What do you do when you don't have enough emotional energy to put towards your leadership? What do you do when you find yourself giving less than your best in the conversations, presentations, and facilitation of meetings because you feel emotionally worn out? What do you do when, in the majority of interactions you have with your team, you are physically present but emotionally absent?
I am currently having to ask myself the above questions in light of a week filled with emotionally draining circumstances, experiences, and challenges. But, I know I must take the proper steps to regain my emotional energy because if I don't/can't I will not be able to lead effectively. So here's what I'm going to do, and I recommend you do the same:
Discipline yourself to get 8 hours of rest. Cancel a meeting. Re-schedule a commitment. Turn a project in late. Do whatever you have to do to sleep. Your lack of sleep is hurting more than it is helping. You have justified it by labeling yourself a "hard worker", but at the end of the day, because you have not had adequate rest, you may have worked hard, but you have not been able to bring your "best self" to your work. Your team needs a healthy you more than they need a "hard-working" you. SLEEP.
Discipline yourself to turn. it. off. For an eight hour period (while you're awake!), fully disconnect yourself from your work. Don't check your email. Don't work on the project. Don't have any conversations with team members. Don't lead. When you are emotionally drained, your disengagement may be a greater gift to your organization and team than your engagement. DISCONNECT.
Discipline yourself to have some fun. (And I don't want to hear, "Well my work is fun!") It may be, but you also need to learn to have fun in ways outside of work. Exercise. Play a sport. Read. Write. Engage with your kids. Enjoy the outdoors. Eat a great meal. If you don't know how to play, you will not make it as a leader. If you don't know how to find joy in something other than the success of your work, you have put too much pressure on the success of your work. PLAY.

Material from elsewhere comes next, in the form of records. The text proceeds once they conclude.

(* ===== verification/FindQuery.v ===== *)
(** * From a query to the matches of a page

    The text part of [PDFFindController] of web/viewer.mjs: a query becomes the
    source of a regular expression, the expression is run over the text of a
    page, and the matches are led back from the normalized text to the text of
    the page.  The engine of regular expressions, the character classes of
    Unicode and the segmentation of words are those of the platform: [Engine]. *)
From S2P Require Import Prelude Primitives Lexer Number64 ViewerUtils.
Local Open Scope js_scope.

(** What the platform gives; a character is one code point, as its code units. *)
Record Engine := mkEngine {
  is_punctuation : jstr -> bool;           (** [\p{P}] *)
  is_mark : jstr -> bool;                  (** [\p{M}] *)
  is_letter : jstr -> bool;                (** [\p{L}] *)
  (** [new RegExp(pattern, flags).exec(content)] from [lastIndex] on: the index
      and the length of the match. *)
  exec : jstr -> jstr -> jstr -> Z -> option (Z * Z);
  isWordBreakAt : jstr -> Z -> bool
}.

(** ** The expression *)

(** The characters of a string. *)
Definition high_surrogate (c : Z) : bool := (0xd800 <=? c) && (c <? 0xdc00).
Definition low_surrogate (c : Z) : bool := (0xdc00 <=? c) && (c <? 0xe000).
Fixpoint chars (s : jstr) : list jstr :=
  match s with
  | [] => []
  | c :: s =>
      match s with
      | d :: s' => if high_surrogate c && low_surrogate d then [c; d] :: chars s' else [c] :: chars s
      | [] => [[c]]
      end
  end.

Fixpoint span {A} (p : A -> bool) (l : list A) : list A * list A :=
  match l with
  | x :: l' => if p x then let '(a, b) := span p l' in (x :: a, b) else ([], l)
  | [] => ([], [])
  end.

Definition starts_with (s prefix : jstr) : bool := bool_decide (take (length prefix) s = prefix).
Definition ends_with (s suffix : jstr) : bool := bool_decide (drop (length s - length suffix) s = suffix).

(** [RegExp.escape] of one code unit, not the first of the string. *)
Definition escape_unit (c : Z) : jstr :=
  if bool_decide (c ∈ js "^$\.*+?()[]{}|/") then [0x5c; c]
  else if c =? 0x09 then js "\t" else if c =? 0x0a then js "\n" else if c =? 0x0b then js "\v"
  else if c =? 0x0c then js "\f" else if c =? 0x0d then js "\r"
  else if bool_decide (c ∈ js ",-=<>#&!%:;@~'`" ++ [0x22]) || is_space c || high_surrogate c || low_surrogate c then
    if c <? 0x100 then js "\x" ++ hex2 c
    else [0x5c; 0x75] ++ replicate (4 - length (hex_units c)) 0x30 ++ hex_units c
  else [c].
(** The surrogates of a pair stay. *)
Definition escape_char (c : jstr) : jstr := match c with [u] => escape_unit u | _ => c end.
Definition regexp_escape (s : list jstr) : jstr :=
  match s with
  | [u] :: s' =>
      (if is_digit u || bool_decide (10 <= digit_value u < 36) then js "\x" ++ hex2 u else escape_unit u)
      ++ concat (map escape_char s')
  | _ => concat (map escape_char s)
  end.

Definition DIACRITICS_EXCEPTION : list Z :=
  [0x3099; 0x309a; 0x094d; 0x09cd; 0x0a4d; 0x0acd; 0x0b4d; 0x0bcd; 0x0c4d; 0x0ccd; 0x0d3b; 0x0d3c; 0x0d4d; 0x0dca;
   0x0e3a; 0x0eba; 0x0f84; 0x1039; 0x103a; 0x1714; 0x1734; 0x17d2; 0x1a60; 0x1b44; 0x1baa; 0x1bab; 0x1bf2; 0x1bf3;
   0x2d7f; 0xa806; 0xa82c; 0xa8c4; 0xa953; 0xa9c0; 0xaaf6; 0xabed; 0x0c56; 0x0f71; 0x0f72; 0x0f7a; 0x0f7b; 0x0f7c;
   0x0f7d; 0x0f80; 0x0f74].

(** The options of a search. *)
Record Options := mkOptions { caseSensitive : bool; entireWord : bool; matchDiacritics : bool }.

Section Match.
Context (e : Engine).

Section Convert.
Context (options : Options) (hasDiacritics : bool) (query : jstr).

Definition addExtraWhitespaces (original fixed : jstr) : jstr :=
  if bool_decide (original = query) then fixed
  else if starts_with query original then fixed ++ js "[ ]*"
  else if ends_with query original then js "[ ]*" ++ fixed
  else js "[ ]*" ++ fixed ++ js "[ ]*".

(** [replaceAll(SPECIAL_CHARS_REG_EXP, ...)]: whether the expression needs the
    flag [u], and its source. *)
Fixpoint replace_special (turns : nat) (s : list jstr) : bool * jstr :=
  match turns, s with
  | S turns, c :: s' =>
      if bool_decide (c ∈ [js "+"; js "^"; js "$"; js "|"]) then
        let '(u, r) := replace_special turns s' in (u, addExtraWhitespaces c (regexp_escape [c]) ++ r)
      else if is_punctuation e c then
        let '(p, s') := span (is_punctuation e) s in
        let '(u, r) := replace_special turns s' in (u, addExtraWhitespaces (concat p) (regexp_escape p) ++ r)
      else if forallb is_space c then
        let '(_, s') := span (forallb is_space) s in
        let '(u, r) := replace_special turns s' in (u, js "[ ]+" ++ r)
      else
        let '(u, r) := replace_special turns s' in
        if is_mark e c then
          if matchDiacritics options then (u, c ++ r)
          else (u, (if bool_decide (head c ∈ map Some DIACRITICS_EXCEPTION) then c else []) ++ r)
        else if is_letter e c then
          if matchDiacritics options then (u, c ++ r)
          else if hasDiacritics then (true, c ++ js "\p{M}*" ++ r)
          else (u, c ++ r)
        else (u, c ++ r)
  | _, _ => (false, [])
  end.

Definition trailingSpaces : jstr := js "[ ]*".

Definition convertToRegExpString : bool * jstr :=
  let '(isUnicode, q) := replace_special (length query) (chars query) in
  let q := if ends_with q trailingSpaces then take (length q - length trailingSpaces) q else q in
  if matchDiacritics options && hasDiacritics
  then (true, q ++ js "(?=[" ++ DIACRITICS_EXCEPTION ++ js "]|[^\p{M}]|$)")
  else (isUnicode, q).
End Convert.

(** ** Matching *)

(** The query after [normalize]: one text, or the texts that are not empty. *)
Inductive Query := Text (s : jstr) | Words (l : list jstr).

(** [a < b] of strings. *)
Fixpoint str_ltb (a b : jstr) : bool :=
  match a, b with
  | [], _ :: _ => true
  | x :: a, y :: b => if x =? y then str_ltb a b else x <? y
  | _, [] => false
  end.
(** [l.sort().reverse()] *)
Fixpoint insert_word (w : jstr) (l : list jstr) : list jstr :=
  match l with
  | [] => [w]
  | v :: l' => if str_ltb v w then w :: l else v :: insert_word w l'
  end.
Definition sort_reverse (l : list jstr) : list jstr := fold_right insert_word [] l.

Fixpoint join (sep : jstr) (l : list jstr) : jstr :=
  match l with
  | [] => []
  | [s] => s
  | s :: l => s ++ sep ++ join sep l
  end.

Definition isEntireWord (content : jstr) (startIdx length : Z) : bool :=
  let endIdx := startIdx + length in
  ((startIdx =? 0) || isWordBreakAt e content startIdx) && ((endIdx =? len content) || isWordBreakAt e content endIdx).

(** The source of the expression, and whether it needs the flag [u]. *)
Definition pattern_of (options : Options) (query : Query) (hasDiacritics : bool) : bool * jstr :=
  match query with
  | Text s => convertToRegExpString options hasDiacritics s
  | Words l =>
      let parts := map (convertToRegExpString options hasDiacritics) (sort_reverse l) in
      (existsb fst parts, join (js "|") (map (fun p => js "(" ++ snd p ++ js ")") parts))
  end.

Definition flags_of (options : Options) (isUnicode : bool) : jstr :=
  js "g" ++ (if isUnicode then js "u" else []) ++ (if caseSensitive options then [] else js "i").

(** [while ((match = query.exec(pageContent)) !== null)]: after a match
    [lastIndex] is its end. *)
Fixpoint exec_loop (turns : nat) (pattern flags pageContent : jstr) (entire : bool) (lastIndex : Z) : res (list (Z * Z)) :=
  match exec e pattern flags pageContent lastIndex with
  | None => Ok []
  | Some (index, length) =>
      match turns with
      | O => OutOfFuel
      | S turns =>
          match exec_loop turns pattern flags pageContent entire (index + length) with
          | Ok l => Ok (if entire && negb (isEntireWord pageContent index length) then l else (index, length) :: l)
          | r => r
          end
      end
  end.

(** [match(query, pageContent, pageIndex)]; an empty expression is not run.  A text
    has no more matches than characters, when none is empty. *)
Definition match_query (options : Options) (query : Query) (pageContent : jstr) (hasDiacritics : bool)
    : res (list (Z * Z)) :=
  let '(isUnicode, pattern) := pattern_of options query hasDiacritics in
  match pattern with
  | [] => Ok []
  | _ => exec_loop (S (length pageContent)) pattern (flags_of options isUnicode) pageContent (entireWord options) 0
  end.

(** ** Back to the text of the page *)

(** [_pageContents[i]], [_pageDiffs[i]] and [_hasDiacritics[i]]. *)
Record PageText := mkText { content : jstr; diffs : option (list Z * list Z); hasDiacritics : bool }.

Definition getOriginalIndex (diffs : option (list Z * list Z)) (pos len : Z) : res (jsnum * jsnum) :=
  match diffs with
  | None => Ok (Some pos, Some len)
  | Some (starts, shifts) =>
      let start := pos in
      let end_ := pos + len - 1 in
      match binarySearchFirstItem starts (fun x => jn_le (Some start) x) 0 with
      | Ok i =>
          let i := if jn_lt (Some start) (arr_get starts i) then i - 1 else i in
          match binarySearchFirstItem starts (fun x => jn_le (Some end_) x) i with
          | Ok j =>
              let j := if jn_lt (Some end_) (arr_get starts j) then j - 1 else j in
              let oldStart := jn_add (Some start) (arr_get shifts i) in
              let oldEnd := jn_add (Some end_) (arr_get shifts j) in
              Ok (oldStart, jn_sub (jn_add oldEnd (Some 1)) oldStart)
          | Throw ex => Throw ex
          | OutOfFuel => OutOfFuel
          end
      | Throw ex => Throw ex
      | OutOfFuel => OutOfFuel
      end
  end.

(** The matches that [#calculateMatch] keeps, as positions and lengths. *)
Fixpoint original_matches (diffs : option (list Z * list Z)) (l : list (Z * Z)) : res (list (Z * Z)) :=
  match l with
  | [] => Ok []
  | (index, length) :: l =>
      match getOriginalIndex diffs index length, original_matches diffs l with
      | Ok (Some matchPos, Some matchLen), Ok r => Ok (if matchLen =? 0 then r else (matchPos, matchLen) :: r)
      | Ok _, Ok r => Ok r
      | Ok _, r => r
      | Throw ex, _ => Throw ex
      | OutOfFuel, _ => OutOfFuel
      end
  end.

Definition page_matches (options : Options) (query : Query) (text : PageText) : res (list (Z * Z)) :=
  match match_query options query (content text) (hasDiacritics text) with
  | Ok l => original_matches (diffs text) l
  | r => r
  end.
End Match.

Discipline yourself to create space/time for you to share (with the appropriate person) the struggles you are facing as a leader. Many times you will find yourself empty of emotional energy because you are full of work-related stress. By venting, you empty yourself of the feelings of frustration, discouragement, anger, and allow room for emotional energy to be re-gained. VENT.
Discipline yourself to, in silence and solitude, connect with your Heavenly Father. Dwell on God's goodness. Think upon His blessings. Meditate on His grace. Cast your cares upon Him for He cares for you. Cry out for strength. Cry out for insight. Cry out for wisdom. Admit your weaknesses. Admit your failures. Admit your inadequacies. Before God, posture yourself not as the leader, but as the one who needs to be led. PRAY.
I use the phrase "discipline yourself to" with each of these because they are indeed disciplines. No one can do these things for you. No one is as aware of your emotional energy level than you are and no one can take these action steps for you. Do what you need to do, TODAY, to regain your emotional energy, the effectiveness of your leadership depends on it.